Friday, 29 May 2015

I really don't know where to start. I was diagnosed Sept 13, finally lost my dream job in Aug 14, and had been on employment support allowance (£70 per week) from March 2014. This benefit is only paid for a total of 12 months, so was stopped in March this year. When you are put on this benefit due to illness, you are supposed to have a "health assessment" within 13 weeks of starting it. Atos, the company responsible for this, did not do my health assessment until 15th May this year (2 months after the benefit ran out!). This week, I recieved the report from them, that says that I am fit to work, and should start looking for a job straight away. Apparently, the "work coach" at the local job centre will tell me what work I am able to do. Only one problem, I remain signed off as unfit for work.....because obviously (to most people) having a life long chronic disease, that depends on complex medication and monitoring, means I'm not fit to work. I am intrigued to know, what job I can do which will allow me to
1 only turn up on days when I am able to get out of bed
2 let me have a two hour sleep every afternoon
3 let me drink/sit/stand/go to the loo whenever I need to
4 take time off for blood tests weekly, hepatology appts liver biopsies/scans bone scans/ eye hospital appts rhematology appts etc
5 take down phone messages incorrectly (due to brain fog)
6 burst into tears due to pain/frustration/anger at the whole thing
7 rest my oedematous legs whenever I need to?
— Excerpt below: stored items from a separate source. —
(* ===== verification/FunctionRun.v ===== *)
(** * A function from request to result

    The servers and clients of [CycloneServer], [CycloneClient] and [Veritech] put
    together: what a function writes and returns reaches the caller, credentials
    redacted, and every request for a resolver function is answered, unless the cyclone
    server is waited for in vain. *)

From S2P Require Import Prelude Redaction CycloneSecrets CycloneMessages CycloneServer CycloneClient Veritech.
From Stdlib Require Import NArith Strings.String.
From stdpp Require Import base tactics sets list.

Abbreviation text := (list N) (only parsing).

Section run.
Context {Su : Type} {MJ : MessageJson Su} {MO : MessageJsonOk Su}.

(** ** The server *)

Definition texts_of (msgs : list (Message.t Su)) (ts : list text) : Prop :=
  Forall2 (λ m t, serialize_to_string m = Some t) msgs ts.

(** Everything outside works. *)
Record works {L} (w : World L) : Prop := {
  works_start : ws_start w = Sent;
  works_spawn : child_spawn w = true;
  works_stdin : child_stdin w = true;
  works_stderr : child_stderr w = true;
  works_stdout : child_stdout w = true;
  works_stdin_send : stdin_send w = Sent;
  works_stdin_close : stdin_close w = Sent;
  works_ends : stdout_ends w = true;
  works_send i : ws_send w i = Answered true;
  works_finish : ws_finish w = Sent;
  works_close : ws_close w = Answered true;
}.
(* ===== verification/Validations.v ===== *)
(** * Builtin functions and validations

    Model of [src/lib/dal/src/validation.rs] and of the functions that run in the dal
    itself ([src/lib/dal/src/func/backend/]: [array.rs], [boolean.rs], [diff.rs],
    [identity.rs], [integer.rs], [map.rs], [object.rs], [string.rs],
    [validation.rs]). Strings are sequences of characters and an [i64] is a [Z]. The
    text of an error is the inductive type of its parts. *)

From S2P Require Import Prelude Redaction.
From Stdlib Require Import NArith ZArith Strings.Ascii Strings.String.
From stdpp Require Import base tactics sets list.

Abbreviation text := (list N) (only parsing).

(** Numbers of [serde_json], and its equality of values. *)
Class SerdeValue := {
  as_i64 : text → option Z;
  number_of : Z → text;
  value_eqb : Value → Value → bool;
}.

Class SerdeValueOk (S : SerdeValue) :=
  as_i64_number z : (- 2 ^ 63 ≤ z < 2 ^ 63)%Z → as_i64 (number_of z) = Some z.

(** The digits of Unicode, which [\d] of the [regex] crate matches. *)
Class UnicodeDigits := { is_decimal_digit : N → bool }.

Class UnicodeDigitsOk (U : UnicodeDigits) :=
  ascii_digits c : (c < 128)%N → is_decimal_digit c = (48 <=? c)%N && (c <=? 57)%N.

(** ** Addresses

    [IpAddr::from_str] of the standard library. A parser takes characters from the
    front, or leaves them all. *)

Module IpAddr.

Definition parser (A : Type) : Type := text → option (A * text).

(** [char::to_digit]. *)
Definition to_digit (radix c : N) : option N :=
  let d := if (48 <=? c)%N && (c <=? 57)%N then Some (c - 48)%N
           else if (97 <=? c)%N && (c <=? 122)%N then Some (c - 87)%N
           else if (65 <=? c)%N && (c <=? 90)%N then Some (c - 55)%N else None in
  match d with Some d => if (d <? radix)%N then Some d else None | None => None end.

(** The digits at the front. *)
Fixpoint take_digits (radix : N) (s : text) : list N * text :=
  match s with
  | [] => ([], [])
  | c :: s' =>
      match to_digit radix c with
      | Some d => let '(ds, rest) := take_digits radix s' in (d :: ds, rest)
      | None => ([], s)
      end
  end.

Definition number (radix : N) (ds : list N) : N := foldl (λ n d, n * radix + d)%N 0%N ds.

(** [read_number] with a maximum of digits, for a number up to [bound]. *)
Definition read_number (radix : N) (max_digits : nat) (allow_zero_prefix : bool) (bound : N) : parser N := λ s,
  let '(ds, rest) := take_digits radix s in
  if bool_decide (max_digits < length ds) then None
  else match ds with
       | [] => None
       | d :: _ :: _ => if negb allow_zero_prefix && (d =? 0)%N then None
                        else if (number radix ds <=? bound)%N then Some (number radix ds, rest) else None
       | [d] => if (d <=? bound)%N then Some (d, rest) else None
       end.

Definition read_given_char (c : N) : parser unit := λ s,
  match s with x :: s => if (x =? c)%N then Some (tt, s) else None | [] => None end.

(** [read_separator]: the separator comes before all but the first. *)
Definition read_separator {A} (sep : N) (index : nat) (p : parser A) : parser A := λ s,
  match index with
  | O => p s
  | S _ => '(_, s) ← read_given_char sep s; p s
  end.

Definition dot : N := N_of_ascii "."%char.
Definition colon : N := N_of_ascii ":"%char.

Fixpoint read_octets (index more : nat) : parser (list N) := λ s,
  match more with
  | O => Some ([], s)
  | S more =>
      '(x, s) ← read_separator dot index (read_number 10 3 false 255) s;
      '(xs, s) ← read_octets (S index) more s;
      Some (x :: xs, s)
  end.

Definition read_ipv4_addr : parser (list N) := read_octets 0 4.

(** The number of groups that are read, and whether an IPv4 address ends them. *)
Fixpoint read_groups (index more : nat) (s : text) : nat * bool * text :=
  match more with
  | O => (0, false, s)
  | S more =>
      match (if bool_decide (0 < more) then read_separator colon index read_ipv4_addr s else None) with
      | Some (_, s) => (2, true, s)
      | None =>
          match read_separator colon index (read_number 16 4 true 65535) s with
          | Some (_, s) => let '(n, ipv4, s) := read_groups (S index) more s in (S n, ipv4, s)
          | None => (0, false, s)
          end
      end
  end.

Definition read_ipv6_addr : parser unit := λ s,
  let '(head, ipv4, s) := read_groups 0 8 s in
  if bool_decide (head = 8) then Some (tt, s)
  else if ipv4 then None
  else
    '(_, s) ← read_given_char colon s;
    '(_, s) ← read_given_char colon s;
    let '(_, _, s) := read_groups 0 (7 - head) s in
    Some (tt, s).

(** Whether the whole text is an address. *)
Definition from_str (s : text) : bool :=
  match read_ipv4_addr s with
  | Some (_, rest) => bool_decide (rest = [])
  | None => match read_ipv6_addr s with Some (_, rest) => bool_decide (rest = []) | None => false end
  end.

End IpAddr.

(** ** Functions *)

Inductive PropKind : Set := KindArray | KindBoolean | KindInteger | KindMap | KindObject | KindString.

#[export] Instance prop_kind_eq_dec : EqDecision PropKind.
Proof. solve_decision. Defined.

(** The errors of functions that run in the dal, and of those that do not. *)
Inductive FuncBackendError : Type :=
| DifferingArrayEntryPropKinds (expected found : PropKind)
| InvalidArrayEntryData (value : Value)
| SerdeJson
| ResultFailure
| DispatchFailed.

(** The unprocessed and the processed value. *)
Abbreviation Returned := (option Value * option Value)%type (only parsing).

Section backends.
Context {S : SerdeValue}.

Definition entry_kind (entry : Value) : option PropKind :=
  match entry with
  | Array _ => Some KindArray
  | Number n => match as_i64 n with Some _ => Some KindInteger | None => None end
  | Object _ => Some KindObject
  | Bool _ => Some KindBoolean
  | String_ _ => Some KindString
  | Null => None
  end.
Any suggestions/offers greatly received.

I shall, of course be requesting a reconsideration, and if still unsuccessful will appeal. The trouble with this condition is, hardly anyone has heard of it, research is limited as so few of us have it. I feel like I am constantly having to justify my situation to complete jobsworths . As if coping /living with it isn't enough, we should not have the added pressure of constantly jusifying it's effects.
I really don't see, why having worked and contibuted for 30 years, I should have to face this indignity.